The Leader’s office has relied on the more experienced figures in the shadow cabinet such as Lisa Nandy, Rachel Reeves and comeback king Ed Miliband to be its outriders in the media but the crucial shadow treasury team has been quieter of late. There has now been a clear attempt to change this with a good cop/bad cop strategy of securing soft focus coverage of shadow Chancellor Anneliese Dodds’s back story in the pliant Daily Mirror whilst her deputy Bridget Philipson told some hard economic truths in The Sun.

The latter move was especially controversial with marginalised corbynites and Momentum who consider any association with the Murdoch press to be beyond the pale. But the Leader’s office and the shadow treasury team will be pleased to have gained positive coverage in a right-wing paper widely read by traditional Labour voters, taken steps to establish their credentials as being economically responsible, and created even more clear blue water with the old leadership.

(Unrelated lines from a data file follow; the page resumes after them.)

(** * Document access, proof and RPC layer of the platform repository

    A shallow embedding of

    - [DocumentRepository] (js-drive): [create], [update], [find],
      [delete], [prove], [proveManyDocumentsFromDifferentContracts];
    - [DriveClient.request] (dapi): the JSON-RPC gateway to Drive;

    together with the part of JavaScript they rely on: values and a heap
    of mutable objects, property deletion, [try]/[catch]/[finally],
    string prefixes.  External collaborators (the GroveDB store, the
    logger, the JSON-RPC client, the CBOR and base64 codecs, SHA-256) are
    taken as parameters; every call made to the store is recorded in a
    trace so that what is forwarded can be stated. *)

From Stdlib Require Import ZArith String Ascii Bool Lia.
From Stdlib.Strings Require Import Byte.
From stdpp Require Import base list.

Set Warnings "-register-all".

Local Open Scope string_scope.
Local Open Scope list_scope.

(** ** JavaScript values and the object heap *)

Module JS.

(** A location names a mutable object; two variables holding the same
    location alias the same object. *)
Abbreviation loc := nat.

(** Numbers are the integers the code handles (limits, fees, codes). *)
Inductive value : Type :=
| VUndefined
| VNull
| VBool (b : bool)
| VNum (z : Z)
| VStr (s : string)
| VRef (l : loc).

(** Heap cells: plain objects keep their properties in insertion order
    (the order [Object.keys] enumerates), arrays their elements, buffers
    their bytes. *)
Inductive cell : Type :=
| CObject (props : list (string * value))
| CArray (elems : list value)
| CBuffer (bytes : list byte).

Abbreviation heap := (list cell).

Definition value_eqb_undefined (v : value) : bool :=
  match v with VUndefined => true | _ => false end.

(** [Boolean(v)]: objects are truthy, [undefined], [null], [false], [0]
    and the empty string are falsy. *)
Definition toBoolean (v : value) : bool :=
  match v with
  | VUndefined | VNull => false
  | VBool b => b
  | VNum z => negb (z =? 0)%Z
  | VStr s => negb (String.eqb s "")
  | VRef _ => true
  end.

(** Own properties of a property list. *)
Fixpoint lookup_prop (k : string) (ps : list (string * value)) : option value :=
  match ps with
  | [] => None
  | (k', v) :: ps' => if String.eqb k k' then Some v else lookup_prop k ps'
  end.

Definition remove_prop (k : string) (ps : list (string * value))
  : list (string * value) :=
  List.filter (fun kv => negb (String.eqb k (fst kv))) ps.

Definition prop_keys (ps : list (string * value)) : list string :=
  List.map fst ps.

(** [typeof v === 'object' && !Array.isArray(v) && v !== null] *)
Definition isPlainObjectLike (h : heap) (v : value) : bool :=
  match v with
  | VRef l =>
      match h !! l with
      | Some (CObject _) | Some (CBuffer _) => true
      | Some (CArray _) | None => false
      end
  | _ => false
  end.

(** [v[k]] for a base that is not [undefined] or [null]; a property that
    is not an own property of a plain object reads as [undefined].  Only
    named (non-index) keys of arrays, buffers and primitives are read by
    the code modelled here. *)
Definition getProperty (h : heap) (v : value) (k : string) : value :=
  match v with
  | VRef l =>
      match h !! l with
      | Some (CObject ps) =>
          match lookup_prop k ps with Some x => x | None => VUndefined end
      | _ => VUndefined
      end
  | _ => VUndefined
  end.

(** [delete v[k]]: mutates the object at [v]'s location. *)
Definition deleteProperty (h : heap) (v : value) (k : string) : heap :=
  match v with
  | VRef l =>
      match h !! l with
      | Some (CObject ps) => <[l := CObject (remove_prop k ps)]> h
      | _ => h
      end
  | _ => h
  end.

(** [Object.keys(v)] for plain objects.  The keys of a buffer are its
    indices, whose values are numbers; they are left out, since the only
    use of [Object.keys] here is a loop that looks for keys whose value
    is [undefined]. *)
Definition objectKeys (h : heap) (v : value) : list string :=
  match v with
  | VRef l =>
      match h !! l with
      | Some (CObject ps) => prop_keys ps
      | _ => []
      end
  | _ => []
  end.

(** *** Data read off the heap

    What a consumer that only reads (the store, a serializer) sees of a
    value: its unfolding to depth [n]. *)
Inductive data : Type :=
| DUndefined
| DNull
| DBool (b : bool)
| DNum (z : Z)
| DStr (s : string)
| DObject (props : list (string * data))
| DArray (elems : list data)
| DBuffer (bytes : list byte)
| DDeeper
| DDangling.

Fixpoint reify (n : nat) (h : heap) (v : value) : data :=
  match v with
  | VUndefined => DUndefined
  | VNull => DNull
  | VBool b => DBool b
  | VNum z => DNum z
  | VStr s => DStr s
  | VRef l =>
      match n with
      | O => DDeeper
      | S n' =>
          match h !! l with
          | Some (CObject ps) =>
              DObject (List.map (fun kv => (fst kv, reify n' h (snd kv))) ps)
          | Some (CArray vs) => DArray (List.map (reify n' h) vs)
          | Some (CBuffer bs) => DBuffer bs
          | None => DDangling
          end
      end
  end.

(** *** Strings *)

(** [s.startsWith(p)] *)
Definition startsWith (s p : string) : bool := String.prefix p s.

(** [s.substring(a, b)]: both indices are clamped to the length and
    swapped when out of order. *)
Definition substring (s : string) (a b : nat) : string :=
  let a' := Nat.min a (String.length s) in
  let b' := Nat.min b (String.length s) in
  String.substring (Nat.min a' b') (Nat.max a' b' - Nat.min a' b') s.

(** *** Errors

    A thrown [Error] object: the name of its class, its message and,
    for the classes that carry them, a numeric code and attached data. *)
Record error : Type := mkError {
  error_class : string;
  message : string;
  error_code : option Z;
  error_data : data
}.

Definition TypeError (msg : string) : error :=
  mkError "TypeError" msg None DUndefined.

(** How a call ends. *)
Inductive outcome (A : Type) : Type :=
| Returned (a : A)
| Threw (e : error).
Arguments Returned {A} a.
Arguments Threw {A} e.

End JS.

Import JS.

(** ** lodash's [cloneDeep]

    Third-party code, modelled from its documented behaviour: a primitive
    is returned as it is; for an object the result is a copy of the object
    graph at fresh locations, shared and cyclic references included.  The
    copy is taken of every cell of the heap, shifted past the existing
    ones; the copies the argument does not reach stay unreachable from the
    result, so nothing observable depends on them. *)

Module Lodash.

Definition relocate (n : nat) (v : value) : value :=
  match v with
  | VRef l => VRef (n + l)
  | _ => v
  end.

Definition relocate_cell (n : nat) (c : cell) : cell :=
  match c with
  | CObject ps => CObject (List.map (fun kv => (fst kv, relocate n (snd kv))) ps)
  | CArray vs => CArray (List.map (relocate n) vs)
  | CBuffer bs => CBuffer bs
  end.

Definition cloneDeep (h : heap) (v : value) : heap * value :=
  match v with
  | VRef l => (h ++ List.map (relocate_cell (length h)) h, VRef (length h + l))
  | _ => (h, v)
  end.

End Lodash.

(** ** Buffers and hexadecimal text *)

Definition Buffer := list byte.

Definition hex_digit (n : N) : ascii :=
  match n with
  | 0 => "0" | 1 => "1" | 2 => "2" | 3 => "3" | 4 => "4" | 5 => "5"
  | 6 => "6" | 7 => "7" | 8 => "8" | 9 => "9" | 10 => "a" | 11 => "b"
  | 12 => "c" | 13 => "d" | 14 => "e" | _ => "f"
  end%N%char.

(** [buffer.toString('hex')] *)
Fixpoint toHex (b : Buffer) : string :=
  match b with
  | [] => EmptyString
  | x :: b' =>
      let n := Byte.to_N x in
      String (hex_digit (n / 16)) (String (hex_digit (n mod 16)) (toHex b'))
  end.

(** [Buffer.from(s)] for a string held as its UTF-8 bytes. *)
Definition Buffer_from_string (s : string) : Buffer := list_byte_of_string s.

(** ** The store, its results and the world the repository runs in *)

Definition Identifier := Buffer.

Record Document : Type := { toBuffer : Buffer }.

Record DataContract : Type := { getId : Identifier; contract_body : Buffer }.

Record FeeRefund : Type := { refund_identity : Identifier; refund_credits : Z }.

(** What the store reports for a mutation. *)
Record FeeResult : Type := {
  storageFee : Z;
  processingFee : Z;
  feeRefunds : list FeeRefund
}.

(** [dppWasm.PreCalculatedOperation(storageCost, processingCost, feeRefunds)] *)
Record PreCalculatedOperation : Type := {
  op_storageCost : Z;
  op_processingCost : Z;
  op_feeRefunds : list FeeRefund
}.

Record StorageResult (A : Type) : Type := {
  sr_value : A;
  sr_operations : list PreCalculatedOperation
}.
Arguments Build_StorageResult {A} _ _.
Arguments sr_value {A} _.
Arguments sr_operations {A} _.

(** One entry of [items] in a path query: [{ type, key }]. *)
Record QueryItem : Type := { item_type : string; item_key : Buffer }.

(** [{ path, query: { query: { items } } }] *)
Record PathQuery : Type := { pq_path : list Buffer; pq_items : list QueryItem }.

(** Calls made to the store, with their arguments; a query is recorded
    with the heap it is read from. *)
Inductive drive_call : Type :=
| CallCreateDocument (document : Document) (blockInfo : value)
    (useTransaction dryRun : bool)
| CallUpdateDocument (document : Document) (blockInfo : value)
    (useTransaction dryRun : bool)
| CallDeleteDocument (contractId : Identifier) (documentType : string)
    (id : Identifier) (blockInfo : value) (useTransaction dryRun : bool)
| CallQueryDocuments (dataContract : DataContract) (documentType : string)
    (epochIndex : value) (h : heap) (query : value) (useTransaction : value)
| CallProveDocumentsQuery (dataContract : DataContract) (documentType : string)
    (h : heap) (query : value) (useTransaction : value)
| CallProveQueryMany (queries : list PathQuery)
| CallGetRootHash (h : heap) (options : value).

(** The store as seen from the repository: what each call on
    [this.storage], or on the drive that [this.storage.getDrive()] gives,
    answers.  The store is native code that reads its arguments; it does
    not write to the objects of its caller, so a call leaves the heap as
    it is. *)
Record GroveDBStore : Type := {
  createDocument : Document -> value -> bool -> bool -> outcome FeeResult;
  updateDocument : Document -> value -> bool -> bool -> outcome FeeResult;
  deleteDocument :
    Identifier -> string -> Identifier -> value -> bool -> bool -> outcome FeeResult;
  queryDocuments :
    DataContract -> string -> value -> heap -> value -> value ->
    outcome (list Document * Z);
  proveDocumentsQuery :
    DataContract -> string -> heap -> value -> value -> outcome (Buffer * Z);
  proveQueryMany : list PathQuery -> outcome (StorageResult (option Buffer));
  getRootHash : heap -> value -> outcome Buffer
}.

As usual, the main event was the Leader’s speech and whilst it was inevitably light on policy, it was strong on values. Starmer successfully positioned himself against his predecessor Jeremy Corbyn by emphasising his commitment to security, and against his opponent Boris Johnson by highlighting his competent lawyerly approach to details, even mentioning his knighthood to emphaise his patriotism. With the speech taking place in the traditional Labour town of Doncaster and in front of a literal red wall, the appeal to the lost voters of 2019 could not have been clearer. But Starmer was also happy to play some of the Labour hits by brandishing his commitment to tackling climate change and properly funding public services.

Starmer dipped his toes into Labour’s past by citing the common denominator of post-war election winners Attlee, Wilson and Blair: their ability to articulate a positive vision for the future. This is certainly something that Starmer will also need to do if he is to succeed but for now, it is enough to set out who he is, who he isn’t and what he stands for.

Labour can feel satisfied to have successfully delivered ‘Connected’ in challenging circumstances. Starmer successfully positioned himself and delivered a well-received speech that will leave most Labour MPs and activists with a spring in their step. But, like almost all conference speeches, this one will soon be forgotten and Labour will be left with a multitude of daunting challenges. How to stay relevant throughout Covid-19, how to avoid no deal Brexit bear traps, how to win back the traditional red wall seats that are essential to any viable electoral strategy, how to win in Scotland and the south-east which are both essential for securing a workable parliamentary majority.

These are existential questions for Labour’s very existence, let alone its future relevance. But they are also questions for another day. Starmer and his team can feel satisfied that this speech has positioned them well to be able to meet these substantial challenges in the future.